By Jackson Buckheit
CW: suicide
This article is the third part of a three-part series of student narratives. These narratives are part of Professor Crystal Thompson’s English 101 class project, in which students were asked to explain how they came to be a student at UNCG. For all of the stories, visit the project’s webpage.
Since I can remember I’ve been obsessed with technology to a ridiculous extent. As a child I was never excited about anything most other kids became excited about. This fixation, while debilitating to my social comfortability, captivated me like nothing else could. It would be the only thing I would care about or express emotion in reaction to. Believe it or not, it turns out I have Aspergers as well as a few silly little mental illnesses that make living life just peachy. I’ll avoid getting into the nitty-gritty, suffice it to say, I have quite the collection of non-skid socks. While the melting pot of unfathomables was brewing in my mind throughout my development, so too was my skill with computers. My grandfather was a big supporter of my tech obsession. For the longest time he worked for IBM when it was still on top, and he eventually ended up working for the NC prison system as a coder and programmer. He is responsible for revolutionizing not only the way prisoners are managed, but also how their environment is managed.
Another inspiration, and/or enabler for my tech addiction would be my old boss, Phil. I worked as his employee for two weeks before being appointed to manager due to my sheer skill and effectiveness as both a technician and a salesman. I worked as his manager for a long while before I eventually began my time at Guilford College. I was the boss of men twice my age and triple my experience. Before I began, I happened to “lose the battle” against my psyche and miraculously survived bleeding out. Unshockingly, the completely annihilated tendons in my arm made carrying computers and working on things just a wee bit difficult. Despite the downsides, the experience of surviving a suicide attempt was the catalyst for my current success. Without it, I don’t know how differently I would see the world. While I was hospitalized I had even more opportunities to study up on technology, which further enabled me to become an even more skilled technician. Once I started my time in Guilford I began to work for their IT department. After about two weeks it became apparent that I was the most effective student employee. After I was acknowledged for my hardworking nature and sheer skill, I began to receive more and more important tasks. My time as an employee for Guilford helped further solidify my passion and future in technology. It was like breathing for me, it was second nature. Sadly, my time as an IT specialist also helped me see the negatives of the school I attended. I came to realize that the school was underfunded and falling apart at the seams. Professors were leaving left and right, entire majors were being removed, classes were slowly decreasing in diversity, and the professors that still remained were clearly apathetic. I figured I’d transfer somewhere else to avoid pouring money into a school that was seemingly on the verge of collapse.

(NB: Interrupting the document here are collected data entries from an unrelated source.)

(* ===== verification/AbciTypes.v ===== *)
(** * The messages between Tendermint and the application

    The requests and responses of the application interface: the codecs of
    [tendermint/abci/types.js] of the authz module, with the RPC client
    [ABCIApplicationClientImpl].  A request or response is a oneof of the
    messages for each method.  What the Cosmos SDK reports of a transaction,
    with its logs, events and gas, is in [cosmos/base/abci/v1beta1/abci.js] of
    the same module. *)
From S2P Require Import Prelude Js Protobuf Codec Calendar Dates Base64 Fallible Proto3 MessageTable CommonTypes CosmosBase TendermintTypes.
Open Scope Z_scope.

(** ** [CheckTxType] (tendermint/abci/types.js): an enumeration is a number *)

Module CheckTxType.

Definition NEW : number := 0.
Definition RECHECK : number := 1.
Definition UNRECOGNIZED : number := (-1).

End CheckTxType.

Definition checkTxTypeFromJSON (object : js) : result number :=
  Ok (match object with
      | Num (Int 0) => CheckTxType.NEW
      | Num (Int 1) => CheckTxType.RECHECK
      | Str s =>
          if String.eqb s "NEW" then CheckTxType.NEW
          else if String.eqb s "RECHECK" then CheckTxType.RECHECK
          else CheckTxType.UNRECOGNIZED
      | _ => CheckTxType.UNRECOGNIZED
      end).

Definition checkTxTypeToJSON (object : number) : string :=
  match object with
  | Int 0 => "NEW"
  | Int 1 => "RECHECK"
  | _ => "UNKNOWN"
  end.

(** The numbers that have a name. *)
Definition checkTxType_named (n : number) : bool :=
  bool_decide (n ∈ [CheckTxType.NEW;
                    CheckTxType.RECHECK;
                    CheckTxType.UNRECOGNIZED]).

(** What is read back of a number. *)
Definition checkTxType_known (n : number) : number :=
  if checkTxType_named n then n else CheckTxType.UNRECOGNIZED.

Lemma checkTxType_json n : checkTxTypeFromJSON (Str (checkTxTypeToJSON n)) = Ok (checkTxType_known n).
Proof. solve_enum n checkTxType_named checkTxType_known checkTxTypeToJSON. Qed.

Lemma checkTxType_member n : checkTxType_named n = true → checkTxType_known n = n.
Proof. intros H. unfold checkTxType_known. by rewrite H. Qed.

Arguments checkTxTypeFromJSON : simpl never.

#[export] Hint Rewrite checkTxType_json : named.
#[export] Hint Rewrite checkTxType_member using assumption : member.

(** ** [EvidenceType] (tendermint/abci/types.js): an enumeration is a number *)

Module EvidenceType.

Definition UNKNOWN : number := 0.
Definition DUPLICATE_VOTE : number := 1.
Definition LIGHT_CLIENT_ATTACK : number := 2.
Definition UNRECOGNIZED : number := (-1).

End EvidenceType.

Definition evidenceTypeFromJSON (object : js) : result number :=
  Ok (match object with
      | Num (Int 0) => EvidenceType.UNKNOWN
      | Num (Int 1) => EvidenceType.DUPLICATE_VOTE
      | Num (Int 2) => EvidenceType.LIGHT_CLIENT_ATTACK
      | Str s =>
          if String.eqb s "UNKNOWN" then EvidenceType.UNKNOWN
          else if String.eqb s "DUPLICATE_VOTE" then EvidenceType.DUPLICATE_VOTE
          else if String.eqb s "LIGHT_CLIENT_ATTACK" then EvidenceType.LIGHT_CLIENT_ATTACK
          else EvidenceType.UNRECOGNIZED
      | _ => EvidenceType.UNRECOGNIZED
      end).

Definition evidenceTypeToJSON (object : number) : string :=
  match object with
  | Int 0 => "UNKNOWN"
  | Int 1 => "DUPLICATE_VOTE"
  | Int 2 => "LIGHT_CLIENT_ATTACK"
  | _ => "UNKNOWN"
  end.

(** The numbers that have a name:
    [toJSON] gives an unrecognised number the name of [UNKNOWN]. *)
Definition evidenceType_named (n : number) : bool :=
  bool_decide (n ∈ [EvidenceType.UNKNOWN;
                    EvidenceType.DUPLICATE_VOTE;
                    EvidenceType.LIGHT_CLIENT_ATTACK]).

(** What is read back of a number. *)
Definition evidenceType_known (n : number) : number :=
  if evidenceType_named n then n else EvidenceType.UNKNOWN.

Lemma evidenceType_json n : evidenceTypeFromJSON (Str (evidenceTypeToJSON n)) = Ok (evidenceType_known n).
Proof. solve_enum n evidenceType_named evidenceType_known evidenceTypeToJSON. Qed.

Lemma evidenceType_member n : evidenceType_named n = true → evidenceType_known n = n.
Proof. intros H. unfold evidenceType_known. by rewrite H. Qed.

Arguments evidenceTypeFromJSON : simpl never.

#[export] Hint Rewrite evidenceType_json : named.
#[export] Hint Rewrite evidenceType_member using assumption : member.

(** ** [ResponseOfferSnapshot_Result] (tendermint/abci/types.js): an enumeration is a number *)

Module ResponseOfferSnapshot_Result.

Definition UNKNOWN : number := 0.
Definition ACCEPT : number := 1.
Definition ABORT : number := 2.
Definition REJECT : number := 3.
Definition REJECT_FORMAT : number := 4.
Definition REJECT_SENDER : number := 5.
Definition UNRECOGNIZED : number := (-1).

End ResponseOfferSnapshot_Result.

Definition responseOfferSnapshot_ResultFromJSON (object : js) : result number :=
  Ok (match object with
      | Num (Int 0) => ResponseOfferSnapshot_Result.UNKNOWN
      | Num (Int 1) => ResponseOfferSnapshot_Result.ACCEPT
      | Num (Int 2) => ResponseOfferSnapshot_Result.ABORT
      | Num (Int 3) => ResponseOfferSnapshot_Result.REJECT
      | Num (Int 4) => ResponseOfferSnapshot_Result.REJECT_FORMAT
      | Num (Int 5) => ResponseOfferSnapshot_Result.REJECT_SENDER
      | Str s =>
          if String.eqb s "UNKNOWN" then ResponseOfferSnapshot_Result.UNKNOWN
          else if String.eqb s "ACCEPT" then ResponseOfferSnapshot_Result.ACCEPT
          else if String.eqb s "ABORT" then ResponseOfferSnapshot_Result.ABORT
          else if String.eqb s "REJECT" then ResponseOfferSnapshot_Result.REJECT
          else if String.eqb s "REJECT_FORMAT" then ResponseOfferSnapshot_Result.REJECT_FORMAT
          else if String.eqb s "REJECT_SENDER" then ResponseOfferSnapshot_Result.REJECT_SENDER
          else ResponseOfferSnapshot_Result.UNRECOGNIZED
      | _ => ResponseOfferSnapshot_Result.UNRECOGNIZED
      end).

Definition responseOfferSnapshot_ResultToJSON (object : number) : string :=
  match object with
  | Int 0 => "UNKNOWN"
  | Int 1 => "ACCEPT"
  | Int 2 => "ABORT"
  | Int 3 => "REJECT"
  | Int 4 => "REJECT_FORMAT"
  | Int 5 => "REJECT_SENDER"
  | _ => "UNKNOWN"
  end.

(** The numbers that have a name:
    [toJSON] gives an unrecognised number the name of [UNKNOWN]. *)
Definition responseOfferSnapshot_Result_named (n : number) : bool :=
  bool_decide (n ∈ [ResponseOfferSnapshot_Result.UNKNOWN;
                    ResponseOfferSnapshot_Result.ACCEPT;
                    ResponseOfferSnapshot_Result.ABORT;
                    ResponseOfferSnapshot_Result.REJECT;
                    ResponseOfferSnapshot_Result.REJECT_FORMAT;
                    ResponseOfferSnapshot_Result.REJECT_SENDER]).

(** What is read back of a number. *)
Definition responseOfferSnapshot_Result_known (n : number) : number :=
  if responseOfferSnapshot_Result_named n then n else ResponseOfferSnapshot_Result.UNKNOWN.

Lemma responseOfferSnapshot_Result_json n : responseOfferSnapshot_ResultFromJSON (Str (responseOfferSnapshot_ResultToJSON n)) = Ok (responseOfferSnapshot_Result_known n).
Proof. solve_enum n responseOfferSnapshot_Result_named responseOfferSnapshot_Result_known responseOfferSnapshot_ResultToJSON. Qed.

Lemma responseOfferSnapshot_Result_member n : responseOfferSnapshot_Result_named n = true → responseOfferSnapshot_Result_known n = n.
Proof. intros H. unfold responseOfferSnapshot_Result_known. by rewrite H. Qed.

Arguments responseOfferSnapshot_ResultFromJSON : simpl never.

#[export] Hint Rewrite responseOfferSnapshot_Result_json : named.
#[export] Hint Rewrite responseOfferSnapshot_Result_member using assumption : member.

(** ** [ResponseApplySnapshotChunk_Result] (tendermint/abci/types.js): an enumeration is a number *)

Module ResponseApplySnapshotChunk_Result.

Definition UNKNOWN : number := 0.
Definition ACCEPT : number := 1.
Definition ABORT : number := 2.
Definition RETRY : number := 3.
Definition RETRY_SNAPSHOT : number := 4.
Definition REJECT_SNAPSHOT : number := 5.
Definition UNRECOGNIZED : number := (-1).

End ResponseApplySnapshotChunk_Result.

Definition responseApplySnapshotChunk_ResultFromJSON (object : js) : result number :=
  Ok (match object with
      | Num (Int 0) => ResponseApplySnapshotChunk_Result.UNKNOWN
      | Num (Int 1) => ResponseApplySnapshotChunk_Result.ACCEPT
      | Num (Int 2) => ResponseApplySnapshotChunk_Result.ABORT
      | Num (Int 3) => ResponseApplySnapshotChunk_Result.RETRY
      | Num (Int 4) => ResponseApplySnapshotChunk_Result.RETRY_SNAPSHOT
      | Num (Int 5) => ResponseApplySnapshotChunk_Result.REJECT_SNAPSHOT
      | Str s =>
          if String.eqb s "UNKNOWN" then ResponseApplySnapshotChunk_Result.UNKNOWN
          else if String.eqb s "ACCEPT" then ResponseApplySnapshotChunk_Result.ACCEPT
          else if String.eqb s "ABORT" then ResponseApplySnapshotChunk_Result.ABORT
          else if String.eqb s "RETRY" then ResponseApplySnapshotChunk_Result.RETRY
          else if String.eqb s "RETRY_SNAPSHOT" then ResponseApplySnapshotChunk_Result.RETRY_SNAPSHOT
          else if String.eqb s "REJECT_SNAPSHOT" then ResponseApplySnapshotChunk_Result.REJECT_SNAPSHOT
          else ResponseApplySnapshotChunk_Result.UNRECOGNIZED
      | _ => ResponseApplySnapshotChunk_Result.UNRECOGNIZED
      end).

Definition responseApplySnapshotChunk_ResultToJSON (object : number) : string :=
  match object with
  | Int 0 => "UNKNOWN"
  | Int 1 => "ACCEPT"
  | Int 2 => "ABORT"
  | Int 3 => "RETRY"
  | Int 4 => "RETRY_SNAPSHOT"
  | Int 5 => "REJECT_SNAPSHOT"
  | _ => "UNKNOWN"
  end.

The first school that came to mind was NC State, regardless, I immediately shot that down because one of the main things I wanted out of college was separation from my family. The second school that came to mind was UNCG. Both of my parents had good things to say about it, and it was still far away from home. I immediately submitted an application without a second of research and waited for a response that came surprisingly quickly. I was accepted and was offered a place in the Honor Society which I accepted. My experience with actually applying to this school was maybe five seconds long. However, the experiences that preceded the day I submitted my application molded me into the person I am today. I don’t regret a single choice I made, even going digging for tendons. I reminisce on my past daily and thank myself for being stupid enough to do that.